ACTION ITEM
Say how many lines of the listing below contain "generator", giving the number and nothing else.

INPUT MATERIAL Block Start

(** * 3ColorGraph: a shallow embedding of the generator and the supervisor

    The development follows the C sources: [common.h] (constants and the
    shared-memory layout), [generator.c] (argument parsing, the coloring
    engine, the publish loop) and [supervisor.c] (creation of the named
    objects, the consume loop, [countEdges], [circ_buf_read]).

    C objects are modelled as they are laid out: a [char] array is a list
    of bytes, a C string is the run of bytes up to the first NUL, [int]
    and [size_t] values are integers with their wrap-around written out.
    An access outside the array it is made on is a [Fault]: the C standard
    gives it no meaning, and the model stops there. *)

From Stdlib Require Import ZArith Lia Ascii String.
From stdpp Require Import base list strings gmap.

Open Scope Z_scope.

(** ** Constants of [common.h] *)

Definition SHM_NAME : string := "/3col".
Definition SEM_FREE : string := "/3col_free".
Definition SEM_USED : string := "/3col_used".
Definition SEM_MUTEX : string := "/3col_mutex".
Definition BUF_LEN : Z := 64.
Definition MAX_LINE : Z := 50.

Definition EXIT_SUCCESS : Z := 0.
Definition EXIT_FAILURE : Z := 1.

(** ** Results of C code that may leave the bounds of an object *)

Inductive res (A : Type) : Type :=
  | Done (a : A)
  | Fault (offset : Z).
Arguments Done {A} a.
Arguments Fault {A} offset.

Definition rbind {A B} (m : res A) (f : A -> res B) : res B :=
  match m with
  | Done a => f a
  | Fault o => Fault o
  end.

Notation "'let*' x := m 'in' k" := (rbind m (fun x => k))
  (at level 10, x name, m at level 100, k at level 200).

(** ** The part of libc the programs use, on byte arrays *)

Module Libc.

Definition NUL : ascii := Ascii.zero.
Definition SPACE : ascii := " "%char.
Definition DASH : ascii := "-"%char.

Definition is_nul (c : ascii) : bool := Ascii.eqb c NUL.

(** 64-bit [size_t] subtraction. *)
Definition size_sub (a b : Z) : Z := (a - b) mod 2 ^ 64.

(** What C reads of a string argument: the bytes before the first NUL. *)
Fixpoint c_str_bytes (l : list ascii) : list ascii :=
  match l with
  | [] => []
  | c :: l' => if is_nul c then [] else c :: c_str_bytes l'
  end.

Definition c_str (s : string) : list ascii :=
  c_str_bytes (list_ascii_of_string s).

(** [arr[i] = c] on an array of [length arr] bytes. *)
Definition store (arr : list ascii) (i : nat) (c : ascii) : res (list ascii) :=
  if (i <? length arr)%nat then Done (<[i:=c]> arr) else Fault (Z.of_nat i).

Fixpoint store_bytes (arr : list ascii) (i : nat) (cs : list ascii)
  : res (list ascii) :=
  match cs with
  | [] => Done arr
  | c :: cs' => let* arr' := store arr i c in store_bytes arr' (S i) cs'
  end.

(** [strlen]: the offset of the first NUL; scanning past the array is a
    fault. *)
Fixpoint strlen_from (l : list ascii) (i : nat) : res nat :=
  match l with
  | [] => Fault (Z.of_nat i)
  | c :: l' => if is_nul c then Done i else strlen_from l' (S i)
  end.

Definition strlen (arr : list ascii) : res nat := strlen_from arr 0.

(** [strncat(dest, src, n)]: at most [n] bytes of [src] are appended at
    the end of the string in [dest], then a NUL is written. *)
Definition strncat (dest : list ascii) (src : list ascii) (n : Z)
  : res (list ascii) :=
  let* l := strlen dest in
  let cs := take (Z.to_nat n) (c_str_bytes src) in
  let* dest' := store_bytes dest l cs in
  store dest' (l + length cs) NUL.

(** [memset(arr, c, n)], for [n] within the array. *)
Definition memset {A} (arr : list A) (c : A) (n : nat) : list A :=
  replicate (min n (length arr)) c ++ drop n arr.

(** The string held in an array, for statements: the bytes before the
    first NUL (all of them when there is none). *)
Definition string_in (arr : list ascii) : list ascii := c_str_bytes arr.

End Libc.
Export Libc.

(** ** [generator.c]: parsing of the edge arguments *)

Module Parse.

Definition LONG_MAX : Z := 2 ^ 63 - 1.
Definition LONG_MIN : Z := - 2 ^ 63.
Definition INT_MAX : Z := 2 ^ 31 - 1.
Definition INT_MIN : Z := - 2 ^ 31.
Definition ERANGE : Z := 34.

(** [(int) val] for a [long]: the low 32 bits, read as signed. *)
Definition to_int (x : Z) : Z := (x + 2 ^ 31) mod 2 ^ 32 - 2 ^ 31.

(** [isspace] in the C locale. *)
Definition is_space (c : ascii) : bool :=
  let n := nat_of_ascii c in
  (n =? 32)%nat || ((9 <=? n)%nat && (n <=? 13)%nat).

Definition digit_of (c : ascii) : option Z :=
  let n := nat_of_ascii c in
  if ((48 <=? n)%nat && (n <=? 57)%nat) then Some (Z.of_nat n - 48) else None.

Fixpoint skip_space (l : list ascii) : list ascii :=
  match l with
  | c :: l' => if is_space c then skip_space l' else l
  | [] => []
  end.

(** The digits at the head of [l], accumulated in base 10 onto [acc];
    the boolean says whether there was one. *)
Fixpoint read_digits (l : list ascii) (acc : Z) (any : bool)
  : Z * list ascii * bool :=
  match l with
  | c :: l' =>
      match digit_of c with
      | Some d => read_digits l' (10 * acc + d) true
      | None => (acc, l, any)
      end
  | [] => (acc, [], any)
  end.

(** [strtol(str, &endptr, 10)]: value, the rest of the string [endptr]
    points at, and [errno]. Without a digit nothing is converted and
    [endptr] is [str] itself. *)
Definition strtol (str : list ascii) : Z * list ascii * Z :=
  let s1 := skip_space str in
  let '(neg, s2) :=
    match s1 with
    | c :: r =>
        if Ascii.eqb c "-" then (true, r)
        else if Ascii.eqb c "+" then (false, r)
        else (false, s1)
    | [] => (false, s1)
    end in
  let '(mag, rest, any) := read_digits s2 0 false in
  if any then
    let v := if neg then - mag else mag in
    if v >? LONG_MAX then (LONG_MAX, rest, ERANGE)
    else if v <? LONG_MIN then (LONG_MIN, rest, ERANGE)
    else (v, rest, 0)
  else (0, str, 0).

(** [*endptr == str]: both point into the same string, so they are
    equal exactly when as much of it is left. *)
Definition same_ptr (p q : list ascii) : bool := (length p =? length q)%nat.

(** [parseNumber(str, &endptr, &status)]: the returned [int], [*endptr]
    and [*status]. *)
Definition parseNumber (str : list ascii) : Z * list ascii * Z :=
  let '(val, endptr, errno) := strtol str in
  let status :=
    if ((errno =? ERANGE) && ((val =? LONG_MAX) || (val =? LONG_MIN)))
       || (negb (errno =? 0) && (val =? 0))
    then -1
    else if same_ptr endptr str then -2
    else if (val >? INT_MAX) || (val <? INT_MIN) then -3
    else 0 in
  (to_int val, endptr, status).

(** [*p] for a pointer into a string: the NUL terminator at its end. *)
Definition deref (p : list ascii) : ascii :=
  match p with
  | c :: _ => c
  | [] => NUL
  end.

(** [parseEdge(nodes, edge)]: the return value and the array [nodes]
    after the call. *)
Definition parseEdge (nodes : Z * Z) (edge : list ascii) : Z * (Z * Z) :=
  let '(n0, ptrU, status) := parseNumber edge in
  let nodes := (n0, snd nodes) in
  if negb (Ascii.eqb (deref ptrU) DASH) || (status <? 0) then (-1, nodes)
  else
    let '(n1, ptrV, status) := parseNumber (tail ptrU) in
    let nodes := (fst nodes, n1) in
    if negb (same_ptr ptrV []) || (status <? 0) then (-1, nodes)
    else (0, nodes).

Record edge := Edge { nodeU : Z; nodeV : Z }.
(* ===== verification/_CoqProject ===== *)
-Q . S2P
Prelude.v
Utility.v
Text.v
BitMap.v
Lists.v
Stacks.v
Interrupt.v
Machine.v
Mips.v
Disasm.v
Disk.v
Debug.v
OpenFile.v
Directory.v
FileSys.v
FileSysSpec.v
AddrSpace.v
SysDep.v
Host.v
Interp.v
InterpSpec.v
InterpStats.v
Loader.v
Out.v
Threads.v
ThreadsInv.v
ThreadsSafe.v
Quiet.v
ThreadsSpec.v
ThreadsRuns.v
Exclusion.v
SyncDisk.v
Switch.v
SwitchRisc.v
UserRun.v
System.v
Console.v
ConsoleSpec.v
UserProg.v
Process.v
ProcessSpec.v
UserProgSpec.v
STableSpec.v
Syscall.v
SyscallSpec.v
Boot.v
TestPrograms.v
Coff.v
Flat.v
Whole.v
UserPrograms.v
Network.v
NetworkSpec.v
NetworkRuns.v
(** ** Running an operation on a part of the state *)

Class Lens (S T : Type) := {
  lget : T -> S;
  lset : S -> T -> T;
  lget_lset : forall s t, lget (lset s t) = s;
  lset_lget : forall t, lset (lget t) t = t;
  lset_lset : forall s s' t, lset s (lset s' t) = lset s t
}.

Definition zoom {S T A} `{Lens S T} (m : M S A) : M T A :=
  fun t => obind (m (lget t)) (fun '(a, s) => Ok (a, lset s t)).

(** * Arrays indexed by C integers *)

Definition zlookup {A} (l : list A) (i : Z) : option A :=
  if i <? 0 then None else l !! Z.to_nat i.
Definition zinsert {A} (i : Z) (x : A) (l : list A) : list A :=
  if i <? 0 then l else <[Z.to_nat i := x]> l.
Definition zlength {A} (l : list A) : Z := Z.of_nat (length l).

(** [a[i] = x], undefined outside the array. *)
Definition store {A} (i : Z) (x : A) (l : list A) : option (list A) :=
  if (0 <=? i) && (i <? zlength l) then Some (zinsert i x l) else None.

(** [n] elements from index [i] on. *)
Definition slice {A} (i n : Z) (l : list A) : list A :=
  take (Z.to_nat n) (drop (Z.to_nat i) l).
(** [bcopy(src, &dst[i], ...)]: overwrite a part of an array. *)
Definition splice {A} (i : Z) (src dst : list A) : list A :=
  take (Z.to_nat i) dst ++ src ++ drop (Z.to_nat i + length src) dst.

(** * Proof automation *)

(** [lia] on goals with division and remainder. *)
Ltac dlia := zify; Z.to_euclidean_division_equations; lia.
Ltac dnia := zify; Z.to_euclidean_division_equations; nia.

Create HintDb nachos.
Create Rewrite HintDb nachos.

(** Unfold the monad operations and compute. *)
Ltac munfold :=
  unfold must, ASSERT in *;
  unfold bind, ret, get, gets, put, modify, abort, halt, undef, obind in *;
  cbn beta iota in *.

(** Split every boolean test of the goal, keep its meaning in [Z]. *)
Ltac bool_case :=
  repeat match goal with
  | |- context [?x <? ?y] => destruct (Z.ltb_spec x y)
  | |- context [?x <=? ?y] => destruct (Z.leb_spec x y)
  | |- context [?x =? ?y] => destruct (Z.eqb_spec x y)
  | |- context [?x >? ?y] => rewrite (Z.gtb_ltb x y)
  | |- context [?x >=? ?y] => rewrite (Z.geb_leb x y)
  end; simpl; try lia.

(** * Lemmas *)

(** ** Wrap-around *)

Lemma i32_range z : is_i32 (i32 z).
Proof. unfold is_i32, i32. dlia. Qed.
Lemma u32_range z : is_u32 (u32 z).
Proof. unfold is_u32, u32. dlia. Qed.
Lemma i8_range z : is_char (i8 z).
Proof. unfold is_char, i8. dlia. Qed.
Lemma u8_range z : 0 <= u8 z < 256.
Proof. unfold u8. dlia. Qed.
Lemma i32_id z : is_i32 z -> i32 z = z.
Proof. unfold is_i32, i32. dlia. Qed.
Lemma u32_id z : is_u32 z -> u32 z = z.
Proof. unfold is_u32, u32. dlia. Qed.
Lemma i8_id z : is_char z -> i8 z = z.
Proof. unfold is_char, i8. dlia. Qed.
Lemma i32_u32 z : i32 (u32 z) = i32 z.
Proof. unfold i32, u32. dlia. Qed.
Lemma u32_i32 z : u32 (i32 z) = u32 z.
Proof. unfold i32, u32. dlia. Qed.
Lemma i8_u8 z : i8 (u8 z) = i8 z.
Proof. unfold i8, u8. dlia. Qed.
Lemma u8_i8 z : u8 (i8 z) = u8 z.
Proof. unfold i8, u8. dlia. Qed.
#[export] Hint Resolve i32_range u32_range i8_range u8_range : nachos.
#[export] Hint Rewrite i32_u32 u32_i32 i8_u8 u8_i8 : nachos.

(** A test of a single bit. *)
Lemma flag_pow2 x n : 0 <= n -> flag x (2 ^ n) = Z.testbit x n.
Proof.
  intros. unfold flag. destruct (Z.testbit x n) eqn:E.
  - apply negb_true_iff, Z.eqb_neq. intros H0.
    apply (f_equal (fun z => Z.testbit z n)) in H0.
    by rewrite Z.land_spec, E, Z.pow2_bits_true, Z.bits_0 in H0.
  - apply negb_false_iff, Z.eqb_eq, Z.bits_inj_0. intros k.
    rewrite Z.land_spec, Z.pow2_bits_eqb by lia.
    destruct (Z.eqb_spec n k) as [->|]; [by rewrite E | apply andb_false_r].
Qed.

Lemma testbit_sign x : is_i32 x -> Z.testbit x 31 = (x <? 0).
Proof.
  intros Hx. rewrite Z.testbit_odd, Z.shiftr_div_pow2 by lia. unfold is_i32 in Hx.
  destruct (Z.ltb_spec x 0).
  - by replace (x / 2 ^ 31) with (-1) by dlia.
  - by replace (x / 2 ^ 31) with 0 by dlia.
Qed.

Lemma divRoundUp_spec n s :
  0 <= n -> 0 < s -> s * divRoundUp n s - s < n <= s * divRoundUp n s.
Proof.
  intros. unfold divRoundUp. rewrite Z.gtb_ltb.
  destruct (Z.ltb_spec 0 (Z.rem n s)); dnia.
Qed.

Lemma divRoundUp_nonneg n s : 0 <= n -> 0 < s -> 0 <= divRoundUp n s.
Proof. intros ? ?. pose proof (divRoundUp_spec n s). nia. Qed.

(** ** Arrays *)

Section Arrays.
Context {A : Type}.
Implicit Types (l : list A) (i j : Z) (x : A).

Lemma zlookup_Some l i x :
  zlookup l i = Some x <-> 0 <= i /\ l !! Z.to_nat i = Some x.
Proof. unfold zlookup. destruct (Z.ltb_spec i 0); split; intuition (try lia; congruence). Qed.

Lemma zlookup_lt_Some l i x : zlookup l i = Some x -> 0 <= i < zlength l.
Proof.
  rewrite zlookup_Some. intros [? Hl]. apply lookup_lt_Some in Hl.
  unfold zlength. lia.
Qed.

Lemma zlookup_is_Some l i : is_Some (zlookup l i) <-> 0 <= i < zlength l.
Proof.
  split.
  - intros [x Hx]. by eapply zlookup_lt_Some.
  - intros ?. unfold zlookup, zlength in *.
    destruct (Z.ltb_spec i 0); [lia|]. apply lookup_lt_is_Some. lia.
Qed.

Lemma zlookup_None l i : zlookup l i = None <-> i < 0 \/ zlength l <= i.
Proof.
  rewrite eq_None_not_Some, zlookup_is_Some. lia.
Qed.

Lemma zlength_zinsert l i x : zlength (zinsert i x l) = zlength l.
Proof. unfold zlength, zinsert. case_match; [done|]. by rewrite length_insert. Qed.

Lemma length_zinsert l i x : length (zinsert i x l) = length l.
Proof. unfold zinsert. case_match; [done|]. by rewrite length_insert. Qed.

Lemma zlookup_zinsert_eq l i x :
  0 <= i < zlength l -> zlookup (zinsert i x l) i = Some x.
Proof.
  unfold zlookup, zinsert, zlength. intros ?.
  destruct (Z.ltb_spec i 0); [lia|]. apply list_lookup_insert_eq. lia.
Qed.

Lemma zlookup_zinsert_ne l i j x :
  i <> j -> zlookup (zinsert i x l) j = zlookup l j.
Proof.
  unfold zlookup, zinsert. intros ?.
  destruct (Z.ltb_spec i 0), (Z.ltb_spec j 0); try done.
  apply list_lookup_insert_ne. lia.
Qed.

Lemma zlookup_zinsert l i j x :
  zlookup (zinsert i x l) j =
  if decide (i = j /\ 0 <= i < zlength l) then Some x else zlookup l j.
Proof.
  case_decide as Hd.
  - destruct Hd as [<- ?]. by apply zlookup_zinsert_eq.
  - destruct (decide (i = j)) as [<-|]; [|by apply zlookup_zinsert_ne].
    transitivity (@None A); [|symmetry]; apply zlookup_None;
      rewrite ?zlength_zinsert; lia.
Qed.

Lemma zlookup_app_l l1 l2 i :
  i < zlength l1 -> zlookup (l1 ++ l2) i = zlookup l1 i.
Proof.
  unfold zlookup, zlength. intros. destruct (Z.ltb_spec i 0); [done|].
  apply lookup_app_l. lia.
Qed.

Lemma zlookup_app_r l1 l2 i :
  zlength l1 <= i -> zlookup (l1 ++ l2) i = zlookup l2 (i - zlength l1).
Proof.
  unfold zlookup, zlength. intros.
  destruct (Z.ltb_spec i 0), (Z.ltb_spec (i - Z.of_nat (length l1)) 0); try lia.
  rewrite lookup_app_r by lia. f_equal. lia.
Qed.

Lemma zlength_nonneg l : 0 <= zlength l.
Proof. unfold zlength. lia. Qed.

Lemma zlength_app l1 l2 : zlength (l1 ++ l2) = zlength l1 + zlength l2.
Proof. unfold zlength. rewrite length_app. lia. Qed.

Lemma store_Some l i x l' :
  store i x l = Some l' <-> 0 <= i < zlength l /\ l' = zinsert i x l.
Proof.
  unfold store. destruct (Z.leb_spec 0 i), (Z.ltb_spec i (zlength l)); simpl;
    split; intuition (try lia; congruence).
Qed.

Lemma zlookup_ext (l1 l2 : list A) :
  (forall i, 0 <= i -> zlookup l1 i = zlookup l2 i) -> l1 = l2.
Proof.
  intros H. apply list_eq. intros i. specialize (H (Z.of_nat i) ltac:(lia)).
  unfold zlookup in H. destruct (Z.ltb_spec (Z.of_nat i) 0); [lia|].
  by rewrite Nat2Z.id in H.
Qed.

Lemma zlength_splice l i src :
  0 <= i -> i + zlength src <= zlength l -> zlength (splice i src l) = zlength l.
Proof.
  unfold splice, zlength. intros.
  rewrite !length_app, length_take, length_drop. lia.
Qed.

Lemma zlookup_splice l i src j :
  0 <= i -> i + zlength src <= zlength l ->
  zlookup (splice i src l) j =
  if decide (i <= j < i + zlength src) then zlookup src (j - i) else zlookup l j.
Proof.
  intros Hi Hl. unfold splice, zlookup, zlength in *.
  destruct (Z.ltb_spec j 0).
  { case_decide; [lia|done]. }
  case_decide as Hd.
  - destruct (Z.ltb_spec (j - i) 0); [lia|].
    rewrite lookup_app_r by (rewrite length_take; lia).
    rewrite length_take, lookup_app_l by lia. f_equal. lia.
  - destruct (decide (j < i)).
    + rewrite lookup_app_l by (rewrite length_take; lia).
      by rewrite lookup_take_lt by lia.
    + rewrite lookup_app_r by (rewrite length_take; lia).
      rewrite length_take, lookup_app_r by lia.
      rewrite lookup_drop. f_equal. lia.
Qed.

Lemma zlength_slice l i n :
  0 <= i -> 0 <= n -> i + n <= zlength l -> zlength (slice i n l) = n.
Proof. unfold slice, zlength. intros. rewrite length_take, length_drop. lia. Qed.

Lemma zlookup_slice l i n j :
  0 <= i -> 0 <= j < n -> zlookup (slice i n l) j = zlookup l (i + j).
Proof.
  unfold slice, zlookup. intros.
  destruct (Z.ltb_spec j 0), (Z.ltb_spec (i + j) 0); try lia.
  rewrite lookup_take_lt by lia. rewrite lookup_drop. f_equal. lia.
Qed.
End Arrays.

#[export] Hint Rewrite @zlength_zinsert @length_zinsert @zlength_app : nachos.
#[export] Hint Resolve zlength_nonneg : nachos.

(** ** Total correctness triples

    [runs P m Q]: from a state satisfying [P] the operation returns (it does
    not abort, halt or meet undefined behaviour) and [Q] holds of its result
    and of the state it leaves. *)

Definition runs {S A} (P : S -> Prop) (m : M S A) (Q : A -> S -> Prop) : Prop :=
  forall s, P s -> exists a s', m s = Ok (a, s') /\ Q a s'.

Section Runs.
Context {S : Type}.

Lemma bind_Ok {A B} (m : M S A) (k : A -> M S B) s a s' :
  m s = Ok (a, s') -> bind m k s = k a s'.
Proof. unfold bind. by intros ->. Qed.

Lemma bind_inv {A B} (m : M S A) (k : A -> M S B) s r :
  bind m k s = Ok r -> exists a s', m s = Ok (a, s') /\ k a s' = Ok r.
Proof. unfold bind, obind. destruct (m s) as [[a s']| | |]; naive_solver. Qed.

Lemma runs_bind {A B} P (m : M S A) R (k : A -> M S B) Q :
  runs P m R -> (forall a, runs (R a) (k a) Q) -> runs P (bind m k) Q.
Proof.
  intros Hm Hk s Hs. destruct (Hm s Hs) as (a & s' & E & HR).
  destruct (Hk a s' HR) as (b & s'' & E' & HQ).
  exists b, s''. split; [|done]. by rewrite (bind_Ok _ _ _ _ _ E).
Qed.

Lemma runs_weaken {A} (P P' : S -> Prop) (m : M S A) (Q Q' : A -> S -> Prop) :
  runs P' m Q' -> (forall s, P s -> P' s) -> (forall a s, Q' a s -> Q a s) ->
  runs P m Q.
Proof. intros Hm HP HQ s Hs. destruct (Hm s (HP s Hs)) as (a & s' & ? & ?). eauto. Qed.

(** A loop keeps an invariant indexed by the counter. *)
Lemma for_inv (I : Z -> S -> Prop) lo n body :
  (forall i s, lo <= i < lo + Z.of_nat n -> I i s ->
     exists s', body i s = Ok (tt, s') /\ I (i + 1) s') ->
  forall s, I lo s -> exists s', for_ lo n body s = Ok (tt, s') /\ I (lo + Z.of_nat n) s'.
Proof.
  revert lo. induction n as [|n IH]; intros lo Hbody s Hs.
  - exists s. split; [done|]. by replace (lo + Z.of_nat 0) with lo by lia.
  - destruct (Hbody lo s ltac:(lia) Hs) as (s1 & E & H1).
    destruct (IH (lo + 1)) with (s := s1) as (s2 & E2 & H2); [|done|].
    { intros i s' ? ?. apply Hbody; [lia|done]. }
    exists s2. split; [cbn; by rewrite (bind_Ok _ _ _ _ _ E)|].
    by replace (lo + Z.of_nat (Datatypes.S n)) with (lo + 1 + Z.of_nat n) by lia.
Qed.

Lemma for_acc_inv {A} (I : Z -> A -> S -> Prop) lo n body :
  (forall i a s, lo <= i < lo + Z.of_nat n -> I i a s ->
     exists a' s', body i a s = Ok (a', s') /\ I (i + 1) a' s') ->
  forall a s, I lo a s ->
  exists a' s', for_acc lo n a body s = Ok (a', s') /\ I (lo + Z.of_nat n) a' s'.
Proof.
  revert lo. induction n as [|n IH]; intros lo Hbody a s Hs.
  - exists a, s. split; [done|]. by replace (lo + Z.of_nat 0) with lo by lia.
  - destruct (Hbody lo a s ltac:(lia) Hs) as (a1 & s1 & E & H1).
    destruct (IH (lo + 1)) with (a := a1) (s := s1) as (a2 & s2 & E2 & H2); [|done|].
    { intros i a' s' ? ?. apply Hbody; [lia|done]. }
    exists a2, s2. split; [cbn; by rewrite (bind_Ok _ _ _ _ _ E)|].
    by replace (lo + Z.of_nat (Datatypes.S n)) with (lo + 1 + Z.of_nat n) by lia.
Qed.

INPUT MATERIAL Block End

WRITTEN RESPONSE
3